2. Crop and fertilizer prices have relatively little effect on optimum levels of fertilization. This is because in determining profitability yield level has an overshadowing effect on crop and fertilizer price. Economists at Kansas State University (KSU) have published an online Excel tool that helps demonstrate the impact of crop and fertilizer prices on estimated economic optimum rates of both nitrogen (N) and phosphorus (P) application. For irrigated corn with yield goal set at 250 bushels per acre, N and P2O5 prices set at 50 cents per pound, and all other settings left at default, when crop price was varied from $7 to $3.50 the estimated optimum N rate went from 340 pounds of N to 308 pounds of N per acre — a decline of 32 pounds of N with a halving of corn price.
For P, the rate dropped from 34 pounds to 27 pounds P2O5 per acre — a decline of only 7 pounds. This example is meant solely for illustrating that while shifts in crop prices do have an impact on optimal rates of application, that impact may not be nearly as great as one would first expect. Therefore, the tendency to react to crop price declines by deeply cutting inputs should be closely scrutinized.

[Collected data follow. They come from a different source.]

(** * WrenAI service: the ask-indexing pipeline and the semantics-description
    pipeline, as pure functions over parsed JSON.

    Sources embedded here:
    - [src/pipelines/ask/indexing_pipeline.py]: [DocumentCleaner],
      [MDLValidator], [ViewConverter], [DDLConverter], [Indexing];
    - [src/pipelines/generation/semantics_description.py]: [picked_models],
      [normalize], [output].

    The Python code works on whatever [orjson.loads] returns, so the data is a
    universe of JSON values and every subscript, membership test and method
    call is an operation that may raise.  Exceptions are values of [exn] and
    a computation that may raise has type [result A]. *)

From Stdlib Require Import ZArith Ascii String List Lia.
From stdpp Require Import base tactics option list strings gmap pretty.

(** ** Python values *)

(** What [orjson.loads] produces: [None], [bool], [int], [str], [list] and
    [dict] with string keys, the dict as an association list in insertion
    order (keys are unique).  A [str] is a sequence of characters, one
    [ascii] per character.  Float literals are outside this universe. *)
#[warnings="-register-all"]
Inductive value : Type :=
| VNone : value
| VBool : bool -> value
| VInt : Z -> value
| VStr : string -> value
| VList : list value -> value
| VDict : list (string * value) -> value.

(** The exceptions the modelled code can raise; [KeyError] carries the key. *)
Inductive exn : Type :=
| KeyError : value -> exn
| IndexError : exn
| TypeError : exn
| AttributeError : exn
| ValueError : string -> exn.

Inductive result (A : Type) : Type :=
| Ok : A -> result A
| Err : exn -> result A.
Arguments Ok {A} _.
Arguments Err {A} _.

Definition bind {A B : Type} (m : result A) (k : A -> result B) : result B :=
  match m with
  | Ok a => k a
  | Err e => Err e
  end.

Notation "'let*' x ':=' m 'in' k" := (bind m (fun x => k))
  (at level 10, x name, m at level 100, k at level 200).

(** A list comprehension [[f x for x in l if cond x]]; [cond] and [f] are
    evaluated element by element, left to right, and the first exception
    ends the whole comprehension. *)
Fixpoint comprehension {A B : Type} (cond : A -> result bool) (f : A -> result B)
  (l : list A) : result (list B) :=
  match l with
  | [] => Ok []
  | x :: r =>
      let* c := cond x in
      if c : bool then
        let* y := f x in
        let* ys := comprehension cond f r in
        Ok (y :: ys)
      else comprehension cond f r
  end.

(** [[f x for x in l]], and a [for] loop that appends one item per turn. *)
Fixpoint mapM {A B : Type} (f : A -> result B) (l : list A) : result (list B) :=
  match l with
  | [] => Ok []
  | x :: r =>
      let* y := f x in
      let* ys := mapM f r in
      Ok (y :: ys)
  end.

(** A [for] loop over [l] that updates a local variable of type [S]. *)
Fixpoint foldM {A S : Type} (body : S -> A -> result S) (l : list A) (s : S)
  : result S :=
  match l with
  | [] => Ok s
  | x :: r => let* s' := body s x in foldM body r s'
  end.

(** [a and b] where both operands may raise: [b] is evaluated only when [a]
    is true. *)
Definition and_then (a b : result bool) : result bool :=
  let* x := a in if x : bool then b else Ok false.

(** ** Strings *)

Definition LF : ascii := "010"%char.
Definition nl : string := String LF "".

Module Str.

(** [sep.join(l)] *)
Fixpoint join (sep : string) (l : list string) : string :=
  match l with
  | [] => ""
  | [x] => x
  | x :: r => x +:+ sep +:+ join sep r
  end.

Fixpoint prefix (p s : string) : bool :=
  match p, s with
  | EmptyString, _ => true
  | String a p', String b s' => if Ascii.eqb a b then prefix p' s' else false
  | String _ _, EmptyString => false
  end.

(** [sub in s] for two strings. *)
Fixpoint contains (sub s : string) : bool :=
  prefix sub s ||
  match s with
  | EmptyString => false
  | String _ s' => contains sub s'
  end.

(** [s.find(sub)]: the position of the first occurrence. *)
Fixpoint find (sub s : string) : option nat :=
  if prefix sub s then Some 0
  else match s with
       | EmptyString => None
       | String _ s' => S <$> find sub s'
       end.

(** [s.split(sep)] for a non-empty [sep]: scan left to right, cut at each
    occurrence of [sep] and resume after it.  [skip] counts the characters
    of a separator still to be passed over, [cur] is the piece being read. *)
Fixpoint split_go (sep s : string) (skip : nat) (cur : string) : list string :=
  match s with
  | EmptyString => [cur]
  | String c s' =>
      match skip with
      | S k => split_go sep s' k cur
      | O =>
          if prefix sep s
          then cur :: split_go sep s' (String.length sep - 1) ""
          else split_go sep s' 0 (cur +:+ String c "")
      end
  end.

Definition split (sep s : string) : list string := split_go sep s 0 "".

Definition upper_char (c : ascii) : ascii :=
  let n := nat_of_ascii c in
  if (97 <=? n)%nat && (n <=? 122)%nat then ascii_of_nat (n - 32) else c.

(** [s.upper()] on the letters a-z.  The code only compares the result with
    the three join-type names, and no other character upper-cases into one
    of their letters. *)
Fixpoint upper (s : string) : string :=
  match s with
  | EmptyString => EmptyString
  | String c s' => String (upper_char c) (upper s')
  end.

(** The characters of a string, each as a string of length one. *)
Fixpoint chars (s : string) : list string :=
  match s with
  | EmptyString => []
  | String c s' => String c "" :: chars s'
  end.

(** [str.isspace] on one character. *)
Definition is_space (c : ascii) : bool :=
  let n := nat_of_ascii c in
  ((9 <=? n)%nat && (n <=? 13)%nat) || ((28 <=? n)%nat && (n <=? 32)%nat)
  || (n =? 133)%nat || (n =? 160)%nat.

(** [s.replace("\n", " ")] *)
Fixpoint replace_newlines (s : string) : string :=
  match s with
  | EmptyString => EmptyString
  | String c s' =>
      String (if Ascii.eqb c LF then " "%char else c) (replace_newlines s')
  end.

(** [s.split()] with no argument: the maximal runs of non-space characters. *)
Fixpoint words_go (s : string) (cur : string) : list string :=
  match s with
  | EmptyString => if String.eqb cur "" then [] else [cur]
  | String c s' =>
      if is_space c
      then (if String.eqb cur "" then words_go s' "" else cur :: words_go s' "")
      else words_go s' (cur +:+ String c "")
  end.

Definition words (s : string) : list string := words_go s "".

Fixpoint lstrip (s : string) : string :=
  match s with
  | EmptyString => EmptyString
  | String c s' => if is_space c then lstrip s' else s
  end.

Fixpoint rstrip (s : string) : string :=
  match s with
  | EmptyString => EmptyString
  | String c s' =>
      match rstrip s' with
      | EmptyString => if is_space c then EmptyString else String c EmptyString
      | t => String c t
      end
  end.

(** [s.strip()] *)
Definition strip (s : string) : string := rstrip (lstrip s).

End Str.


(** ** The object protocol on values *)

Module Py.

(** A dict as the parser builds it: string keys, insertion order. *)
Fixpoint dict_lookup (k : string) (d : list (string * value)) : option value :=
  match d with
  | [] => None
  | (k', v) :: r => if String.eqb k k' then Some v else dict_lookup k r
  end.

(** [d[k] = v]: an existing key keeps its place, a new one goes last. *)
Fixpoint dict_set (k : string) (v : value) (d : list (string * value))
  : list (string * value) :=
  match d with
  | [] => [(k, v)]
  | (k', v') :: r =>
      if String.eqb k k' then (k, v) :: r else (k', v') :: dict_set k v r
  end.

(** [a == b].  [bool] is a subtype of [int] ([True == 1]); lists compare
    element by element, dicts key by key whatever the order. *)
Fixpoint equal (a b : value) {struct a} : bool :=
  match a, b with
  | VNone, VNone => true
  | VBool x, VBool y => Bool.eqb x y
  | VBool x, VInt n => (n =? (if x then 1 else 0))%Z
  | VInt n, VBool x => (n =? (if x then 1 else 0))%Z
  | VInt m, VInt n => (m =? n)%Z
  | VStr s, VStr t => String.eqb s t
  | VList xs, VList ys =>
      (fix go (xs ys : list value) : bool :=
         match xs, ys with
         | [], [] => true
         | x :: xs', y :: ys' => equal x y && go xs' ys'
         | _, _ => false
         end) xs ys
  | VDict d, VDict e =>
      (length d =? length e)%nat &&
      (fix go (d : list (string * value)) : bool :=
         match d with
         | [] => true
         | (k, v) :: r =>
             match dict_lookup k e with
             | Some w => equal v w
             | None => false
             end && go r
         end) d
  | _, _ => false
  end.

(** [bool(v)] *)
Definition truthy (v : value) : bool :=
  match v with
  | VNone => false
  | VBool b => b
  | VInt n => negb (n =? 0)%Z
  | VStr s => negb (String.eqb s "")
  | VList l => match l with [] => false | _ => true end
  | VDict d => match d with [] => false | _ => true end
  end.

(** Lists and dicts cannot be dict keys. *)
Definition hashable (v : value) : bool :=
  match v with
  | VList _ | VDict _ => false
  | _ => true
  end.

(** [v[k]] for a string key [k]. *)
Definition getitem (v : value) (k : string) : result value :=
  match v with
  | VDict d =>
      match dict_lookup k d with
      | Some x => Ok x
      | None => Err (KeyError (VStr k))
      end
  | _ => Err TypeError
  end.

(** [v[k] = x] for a string key [k]: only a dict takes it. *)
Definition setitem (v : value) (k : string) (x : value) : result value :=
  match v with
  | VDict d => Ok (VDict (dict_set k x d))
  | _ => Err TypeError
  end.

(** [**v] inside a dict display: only a dict is a mapping. *)
Definition mapping (v : value) : result (list (string * value)) :=
  match v with
  | VDict d => Ok d
  | _ => Err TypeError
  end.

(** [v[i]] for an index [i >= 0]. *)
Definition getindex (v : value) (i : nat) : result value :=
  match v with
  | VList l =>
      match l !! i with
      | Some x => Ok x
      | None => Err IndexError
      end
  | VStr s =>
      match Str.chars s !! i with
      | Some c => Ok (VStr c)
      | None => Err IndexError
      end
  | VDict _ => Err (KeyError (VInt (Z.of_nat i)))
  | _ => Err TypeError
  end.

(** [l[i]] on a list of strings, as [str.split] returns. *)
Definition nth_str (l : list string) (i : nat) : result string :=
  match l !! i with
  | Some x => Ok x
  | None => Err IndexError
  end.

(** [x in v] *)
Definition contains (x v : value) : result bool :=
  match v with
  | VDict d =>
      match x with
      | VStr k => Ok (bool_decide (is_Some (dict_lookup k d)))
      | VList _ | VDict _ => Err TypeError
      | _ => Ok false
      end
  | VList l => Ok (existsb (fun y => equal y x) l)
  | VStr s =>
      match x with
      | VStr sub => Ok (Str.contains sub s)
      | _ => Err TypeError
      end
  | _ => Err TypeError
  end.

(** ["k" in v] for a string literal. *)
Definition has_key (k : string) (v : value) : result bool :=
  contains (VStr k) v.

(** [for x in v]: the elements iteration yields. *)
Definition iter (v : value) : result (list value) :=
  match v with
  | VList l => Ok l
  | VDict d => Ok (map (fun kv => VStr (fst kv)) d)
  | VStr s => Ok (map VStr (Str.chars s))
  | _ => Err TypeError
  end.

(** [v.get(k, default)]: only a dict has the method. *)
Definition get (v : value) (k : string) (default : value) : result value :=
  match v with
  | VDict d => Ok (match dict_lookup k d with Some x => x | None => default end)
  | _ => Err AttributeError
  end.

(** [v.upper()] and [v.split(sep)]: only a [str] has the methods. *)
Definition upper (v : value) : result string :=
  match v with
  | VStr s => Ok (Str.upper s)
  | _ => Err AttributeError
  end.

3. Viewing corn as a form of currency is a useful exercise to illustrate the impact of market swings. The first table compares fertilizer prices in November 2012 to November 2013 as dollars per ton of product and dollars per pound of nutrient. The second table uses these fertilizer costs plus corn prices to determine the amount of fertilizer a bushel of corn would buy and also what the cost, in bushels, was for 100 pounds of each of the nutrients. The analysis shows that cost of 100 pounds of nutrient was 6 to 8 bushels in 2012 and 9 to 12 bushels in 2013. It took more bushels to buy fertilizer in 2013, but not much more relative to the full value of the crop. The analysis further shows that under current market conditions, N, P and potassium (K) remain good investments when a yield response is expected.

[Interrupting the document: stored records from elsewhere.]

(** * linux-control: the websocket agent of [client/main.py]

    A shallow embedding of class [WSClient]: the connection life cycle
    ([connect], [run], [keep_alive]) and the two dispatchers
    ([processQuery], [processCommand]), together with the Python
    primitives they rest on.

    Conventions of the embedding.
    - A Python [str] is a [string]; a character is a code point below 256
      (the Latin-1 range), which is where [ascii] lives.  Code points
      above 255 are outside the model.
    - A Python [float] is an IEEE 754 binary64, taken from the standard
      library's [spec_float] with precision 53 and maximal exponent 1024.
    - Calls that leave the process (D-Bus, PulseAudio, psutil, the locate
      database, the websocket) read their answers from a [Host] record and
      leave an [Event] in the trace of the computation.
    - A computation of the client is a trace together with either a value
      or the exception that ended it. *)

From Stdlib Require Import ZArith List String Ascii Bool Lia.
From Stdlib Require Import Floats.SpecFloat Numbers.DecimalString.
Import ListNotations.

Open Scope string_scope.
Open Scope Z_scope.

(* ================================================================== *)
(** ** Python primitives *)
(* ================================================================== *)

Module Py.

(** *** Characters and strings *)

Definition code (c : ascii) : Z := Z.of_N (N_of_ascii c).
Definition chr (z : Z) : ascii := ascii_of_N (Z.to_N z).

(** [str.isspace] on one character, for code points below 256:
    TAB..CR, FS..US, SPACE, NEL and NBSP. *)
Definition isspace (c : ascii) : bool :=
  let n := code c in
  ((9 <=? n) && (n <=? 13)) || ((28 <=? n) && (n <=? 32))
  || (n =? 133) || (n =? 160).

(** The characters [int] skips around a literal: the ASCII ones that C's
    [isspace] knows, and the non-ASCII spaces, which [int] first
    rewrites to a blank.  FS..US are spaces for [strip], not here. *)
Definition int_isspace (c : ascii) : bool :=
  let n := code c in
  ((9 <=? n) && (n <=? 13)) || (n =? 32) || (n =? 133) || (n =? 160).

Definition isdigit (c : ascii) : bool :=
  let n := code c in (48 <=? n) && (n <=? 57).

Definition digit_value (c : ascii) : Z := code c - 48.

(** [str.lower] on one character below 256: A..Z and the accented
    capitals (all of 0xC0..0xDE but the multiplication sign). *)
Definition lower_char (c : ascii) : ascii :=
  let n := code c in
  if ((65 <=? n) && (n <=? 90))
     || ((192 <=? n) && (n <=? 222) && negb (n =? 215))
  then chr (n + 32) else c.

Fixpoint lower (s : string) : string :=
  match s with
  | EmptyString => EmptyString
  | String c s' => String (lower_char c) (lower s')
  end.

Fixpoint lstrip (s : string) : string :=
  match s with
  | String c s' => if isspace c then lstrip s' else s
  | EmptyString => EmptyString
  end.

(** [rstrip]: a character is kept when it is not a space or when
    something is kept after it. *)
Fixpoint rstrip (s : string) : string :=
  match s with
  | EmptyString => EmptyString
  | String c s' =>
      match rstrip s' with
      | EmptyString => if isspace c then EmptyString else String c EmptyString
      | r => String c r
      end
  end.

(** [s.strip()] *)
Definition strip (s : string) : string := rstrip (lstrip s).

(** [s.replace(old, "")] for a one-character [old]: every occurrence
    goes. *)
Fixpoint remove_char (old : ascii) (s : string) : string :=
  match s with
  | EmptyString => EmptyString
  | String c s' =>
      if Ascii.eqb c old then remove_char old s'
      else String c (remove_char old s')
  end.

(** [needle in hay] on two strings. *)
Fixpoint contains (needle hay : string) : bool :=
  if String.prefix needle hay then true
  else match hay with
       | EmptyString => false
       | String _ hay' => contains needle hay'
       end.

(** [bool(s)] *)
Definition nonempty (s : string) : bool :=
  match s with EmptyString => false | _ => true end.
Lemma holder_reaches_the_lock_witness :
  Lock_TTL (mkLock "k" "mine") (New heldConn)
    = (50 * Millisecond, None, New heldConn) /\
  fst (Lock_Refresh (mkLock "k" "mine") (20 * Millisecond) None
                    (New heldConn)) = None.
Proof.
  destruct (@holder_reaches_the_lock Table Table_RedisServer
              (mkLock "k" "mine") (New heldConn) (server heldConn)
              (server heldConn) (20 * Millisecond) None 50
              eq_refl eq_refl) as (_ & Httl).
  destruct (@holder_reaches_the_lock Table Table_RedisServer
              (mkLock "k" "mine") (New heldConn) (server heldConn)
              [("k"%string, ("mine"%string, 20))]
              (20 * Millisecond) None 50 eq_refl eq_refl) as (Href & _).
  split.
  - apply Httl; [reflexivity | lia].
  - rewrite (Href eq_refl). reflexivity.
Defined.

4. Adequate and balanced fertility may also produce non-yield profit affecting benefits. For example, in a KSU irrigated corn study (Dhuyvetter and Schlegel, 1994), P fertilizer hastened maturity, lowered grain moisture at harvest and resulted in greater profit due to lower drying cost. This work showed that P fertilizer reduced drying costs by an average of 10 cents per bushel.

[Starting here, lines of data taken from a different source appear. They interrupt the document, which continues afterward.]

(** * anim4dc: vertex-animation baking, playback and LOD

    A shallow embedding of [include/anim4dc.h] (the header-only
    implementation section) and the properties its specification states
    about it.

    Conventions of the embedding
    - C [int] is [Z]; where the source does arithmetic that can leave the
      32-bit range the wrap-around is written with [int32] / [uint32].
    - C [float] is IEEE-754 binary32, round to nearest even: the Standard
      Library's [spec_float] at precision 24 and maximal exponent 128.
    - A pointer that the code only tests against [NULL] or dereferences as
      one owned block is an [option]: [None] is [NULL].
    - The fixed-size arrays of the structures are lists indexed with
      stdpp's lookup and insert.
    - The two file-scope globals [anim4dc] and [anim4dc_stats], together
      with a count of the [malloc] calls made so far, form the [World].
      A function that touches only one of the globals is a function of
      that global; [Anim4dcInit], [Anim4dcShutdown] and
      [Anim4dcBakeVertexAnimations] thread the whole [World].
    - [printf] diagnostics go to an external sink and are not modelled;
      neither is the bookkeeping of freed blocks. *)

From Stdlib Require Import ZArith Lia Bool String.
From Stdlib Require Import Floats.SpecFloat.
From stdpp Require Import base list.

Open Scope Z_scope.

(** ** Machine integers *)

Definition uint32 (z : Z) : Z := z mod 2 ^ 32.
Definition int32 (z : Z) : Z := (z + 2 ^ 31) mod 2 ^ 32 - 2 ^ 31.
Definition INT_MAX : Z := 2 ^ 31 - 1.

(** ** Single-precision floats *)

Definition float : Type := spec_float.
Definition fprec : Z := 24.
Definition femax : Z := 128.

Definition fadd : float -> float -> float := SFadd fprec femax.
Definition fsub : float -> float -> float := SFsub fprec femax.
Definition fmul : float -> float -> float := SFmul fprec femax.
Definition fdiv : float -> float -> float := SFdiv fprec femax.
(** [fltb a b] is the C test [a < b], [fleb a b] is [a <= b]; both are
    false as soon as one side is a NaN. *)
Definition fltb : float -> float -> bool := SFltb.
Definition fleb : float -> float -> bool := SFleb.
Definition feqb : float -> float -> bool := SFeqb.

(** The conversion [(float)n] of an [int]. *)
Definition float_of_int (n : Z) : float := binary_normalize fprec femax n 0 false.

Definition f0 : float := S754_zero false.                       (* 0.0f *)
Definition f1 : float := Eval vm_compute in float_of_int 1.     (* 1.0f *)
Definition f20 : float := Eval vm_compute in float_of_int 20.   (* 20.0f *)

Definition is_nan (x : float) : bool :=
  match x with S754_nan => true | _ => false end.

(** A number that is neither a NaN nor an infinity. *)
Definition is_finite (x : float) : bool :=
  match x with S754_zero _ | S754_finite _ _ _ => true | _ => false end.

Definition is_zero (x : float) : bool :=
  match x with S754_zero _ => true | _ => false end.

(** A well-formed binary32 datum: the mantissa/exponent pair is the
    canonical one of the format. *)
Definition valid_float (x : float) : bool := valid_binary fprec femax x.

Global Instance float_inhabited : Inhabited float := populate f0.

(** ** Constants of the header *)

Definition ANIM4DC_MAX_KEYFRAMES : Z := 20.
Definition ANIM4DC_MAX_ANIMATIONS : Z := 8.
Definition ANIM4DC_MAX_NAME_LENGTH : Z := 32.

Definition ANIM4DC_LOD_NEAR_DIST2 : float := fmul (float_of_int 80) (float_of_int 80).
Definition ANIM4DC_LOD_MID_DIST2 : float := fmul (float_of_int 120) (float_of_int 120).
Definition ANIM4DC_LOD_FAR_DIST2 : float := fmul (float_of_int 160) (float_of_int 160).
Definition ANIM4DC_LOD_CULL_DIST2 : float := fmul (float_of_int 200) (float_of_int 200).

Definition sizeof_float : Z := 4.

(** ** Types of the header *)

Inductive Anim4dcLodLevel : Type :=
| ANIM4DC_LOD_NEAR
| ANIM4DC_LOD_MID
| ANIM4DC_LOD_FAR
| ANIM4DC_LOD_FROZEN
| ANIM4DC_LOD_CULLED.

Record Anim4dcVertexKeyframe : Type := mkKeyframe {
  vertices : option (list float);
  kf_vertexCount : Z;
  timestamp : float
}.

Record Anim4dcVertexAnimation : Type := mkAnimation {
  name : string;
  keyframes : list Anim4dcVertexKeyframe;
  keyframeCount : Z;
  duration : float;
  looping : bool
}.

Record Anim4dcAnimationSystem : Type := mkSystem {
  animations : list Anim4dcVertexAnimation;
  animationCount : Z;
  currentAnimation : Z;
  currentTime : float;
  interpolationBuffer : option (list float);
  vertexCount : Z;
  initialized : bool
}.

Record Vector3 : Type := mkVector3 { vx : float; vy : float; vz : float }.

Record Anim4dcModelInstance : Type := mkInstance {
  position : Vector3;
  rotation : Vector3;
  scale : float;
  animationIndex : Z;
  animationTime : float;
  lodLevel : Anim4dcLodLevel;
  visible : bool;
  distanceSquared : float
}.

Record Anim4dcStats : Type := mkStats {
  visibleInstances : Z;
  culledInstances : Z;
  animationUpdates : Z;
  averageFPS : float;
  memoryUsageKB : Z
}.

(** ** raymath helpers used by the LOD pass

    [Vector3Subtract] and [Vector3LengthSqr] come from raylib's
    [raymath.h], which is a dependency and not part of this repository;
    they are the component-wise difference and the sum of squares. *)

Definition Vector3Subtract (v1 v2 : Vector3) : Vector3 :=
  mkVector3 (fsub (vx v1) (vx v2)) (fsub (vy v1) (vy v2)) (fsub (vz v1) (vz v2)).

Definition Vector3LengthSqr (v : Vector3) : float :=
  fadd (fadd (fmul (vx v) (vx v)) (fmul (vy v) (vy v))) (fmul (vz v) (vz v)).

(** ** LOD classification: [Anim4dcUpdateInstanceLOD] *)

(** The tier and visibility chosen by the [if]/[else if] chain for a
    squared distance. *)
Definition lod_of_distance (d2 : float) : Anim4dcLodLevel * bool :=
  if fltb ANIM4DC_LOD_CULL_DIST2 d2 then (ANIM4DC_LOD_CULLED, false)
  else if fltb ANIM4DC_LOD_FAR_DIST2 d2 then (ANIM4DC_LOD_FAR, true)
  else if fltb ANIM4DC_LOD_MID_DIST2 d2 then (ANIM4DC_LOD_MID, true)
  else (ANIM4DC_LOD_NEAR, true).

Definition set_lod (inst : Anim4dcModelInstance) (d2 : float)
    (lod : Anim4dcLodLevel) (vis : bool) : Anim4dcModelInstance :=
  mkInstance (position inst) (rotation inst) (scale inst) (animationIndex inst)
             (animationTime inst) lod vis d2.

Definition count_instance (st : Anim4dcStats) (vis : bool) : Anim4dcStats :=
  if vis
  then mkStats (visibleInstances st + 1) (culledInstances st)
               (animationUpdates st) (averageFPS st) (memoryUsageKB st)
  else mkStats (visibleInstances st) (culledInstances st + 1)
               (animationUpdates st) (averageFPS st) (memoryUsageKB st).

(** One iteration of the loop over the instances. *)
Definition lod_step (cameraPosition : Vector3) (inst : Anim4dcModelInstance)
    (st : Anim4dcStats) : Anim4dcModelInstance * Anim4dcStats :=
  let diff := Vector3Subtract (position inst) cameraPosition in
  let d2 := Vector3LengthSqr diff in
  let '(lod, vis) := lod_of_distance d2 in
  (set_lod inst d2 lod vis, count_instance st vis).

(** The loop [for (i = 0; i < instanceCount; i++)], with [n] iterations
    left.  Indexing past the end of the caller's array is undefined in C;
    the model stops the loop there. *)
Fixpoint lod_loop (n : nat) (i : nat) (cameraPosition : Vector3)
    (instances : list Anim4dcModelInstance) (st : Anim4dcStats)
    : list Anim4dcModelInstance * Anim4dcStats :=
  match n with
  | O => (instances, st)
  | S n' =>
      match instances !! i with
      | None => (instances, st)
      | Some inst =>
          let '(inst', st') := lod_step cameraPosition inst st in
          lod_loop n' (S i) cameraPosition (<[i := inst']> instances) st'
      end
  end.

Definition Anim4dcUpdateInstanceLOD (instances : list Anim4dcModelInstance)
    (instanceCount : Z) (cameraPosition : Vector3) (st : Anim4dcStats)
    : list Anim4dcModelInstance * Anim4dcStats :=
  let st0 := mkStats 0 0 (animationUpdates st) (averageFPS st) (memoryUsageKB st) in
  lod_loop (Z.to_nat instanceCount) 0 cameraPosition instances st0.

Definition Anim4dcGetStats (st : Anim4dcStats) : Anim4dcStats := st.

(** ** The zeroed structures ([memset] to 0, or static [{ 0 }]) *)

Definition zero_keyframe : Anim4dcVertexKeyframe := mkKeyframe None 0 f0.

Definition zero_animation : Anim4dcVertexAnimation :=
  mkAnimation EmptyString
              (replicate (Z.to_nat ANIM4DC_MAX_KEYFRAMES) zero_keyframe) 0 f0 false.

Definition zero_system : Anim4dcAnimationSystem :=
  mkSystem (replicate (Z.to_nat ANIM4DC_MAX_ANIMATIONS) zero_animation)
           0 0 f0 None 0 false.

Definition zero_stats : Anim4dcStats := mkStats 0 0 0 f0 0.

Global Instance keyframe_inhabited : Inhabited Anim4dcVertexKeyframe :=
  populate zero_keyframe.
Global Instance animation_inhabited : Inhabited Anim4dcVertexAnimation :=
  populate zero_animation.

(** ** raylib's model and skeletal animation, as far as the code reads them

    [blob] stands for data behind a pointer that the code only compares
    with [NULL]. *)

Definition blob : Type := unit.

Record Mesh : Type := mkMesh {
  mesh_vertexCount : Z;
  animVertices : option (list float);
  boneIds : option blob;
  boneWeights : option blob
}.

Record Model : Type := mkModel {
  meshCount : Z;
  meshes : list Mesh;
  boneCount : Z;
  bones : option blob;
  bindPose : option blob
}.

Record ModelAnimation : Type := mkModelAnimation {
  anim_boneCount : Z;
  frameCount : Z;
  anim_bones : option blob;
  framePoses : option blob
}.

Global Instance mesh_inhabited : Inhabited Mesh := populate (mkMesh 0 None None None).
Global Instance model_animation_inhabited : Inhabited ModelAnimation :=
  populate (mkModelAnimation 0 0 None None).

Definition is_null {A : Type} (p : option A) : bool :=
  match p with None => true | Some _ => false end.

(** ** The environment of the library

    [malloc_ok k] tells whether the [k]-th call to [malloc] of the run
    returns a block.  [UpdateModelAnimation] is raylib's skeletal pose
    evaluator: the model is passed by value but shares its mesh storage,
    so the result is the model as the caller sees it afterwards.  [fmod]
    is the C library's floating remainder, with its result converted
    back to [float]. *)

Record Env : Type := mkEnv {
  malloc_ok : nat -> bool;
  UpdateModelAnimation : Model -> ModelAnimation -> Z -> Model;
  fmod : float -> float -> float
}.

Record World : Type := mkWorld {
  anim4dc : Anim4dcAnimationSystem;
  anim4dc_stats : Anim4dcStats;
  allocs : nat
}.

(** ** Internal helpers *)

Definition lerp (a b t : float) : float := fadd a (fmul (fsub b a) t).

(** The loop of [Anim4dcInterpolateVertices]:
    [output[i] = vertices1[i] + (vertices2[i] - vertices1[i]) * t]
    for [i] from the current index, [n] iterations left.  Reading a
    source buffer past its end is undefined in C and reads [0.0f] here;
    writing past the end of [output] is undefined in C and does nothing
    here. *)
Fixpoint interpolate_loop (n : nat) (i : nat) (output vertices1 vertices2 : list float)
    (t : float) : list float :=
  match n with
  | O => output
  | S n' =>
      interpolate_loop n' (S i)
        (<[i := lerp (vertices1 !!! i) (vertices2 !!! i) t]> output)
        vertices1 vertices2 t
  end.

5. Growers and their advisers are more than ever operating in a fluid global environment. Adaptation to massive swings and changes is necessary for survival; however, even in the face of change certain principles endure. One of these is the MEY principle discussed above, another is the principle of 4R Nutrient Stewardship. This column has discussed the effect of crop price on estimated optimum fertilizer rate. But none of the 4Rs (fertilizer rate, source, time and place) stands alone; all are interconnected, each affecting the other. A MEY program requires not only the right rate, but also source, time and place factors that collectively assure efficient and effective nutrient use.
So encourage growers to take a breath, “do the numbers” and apply sound agronomic and economic principles before reacting to recent market swings.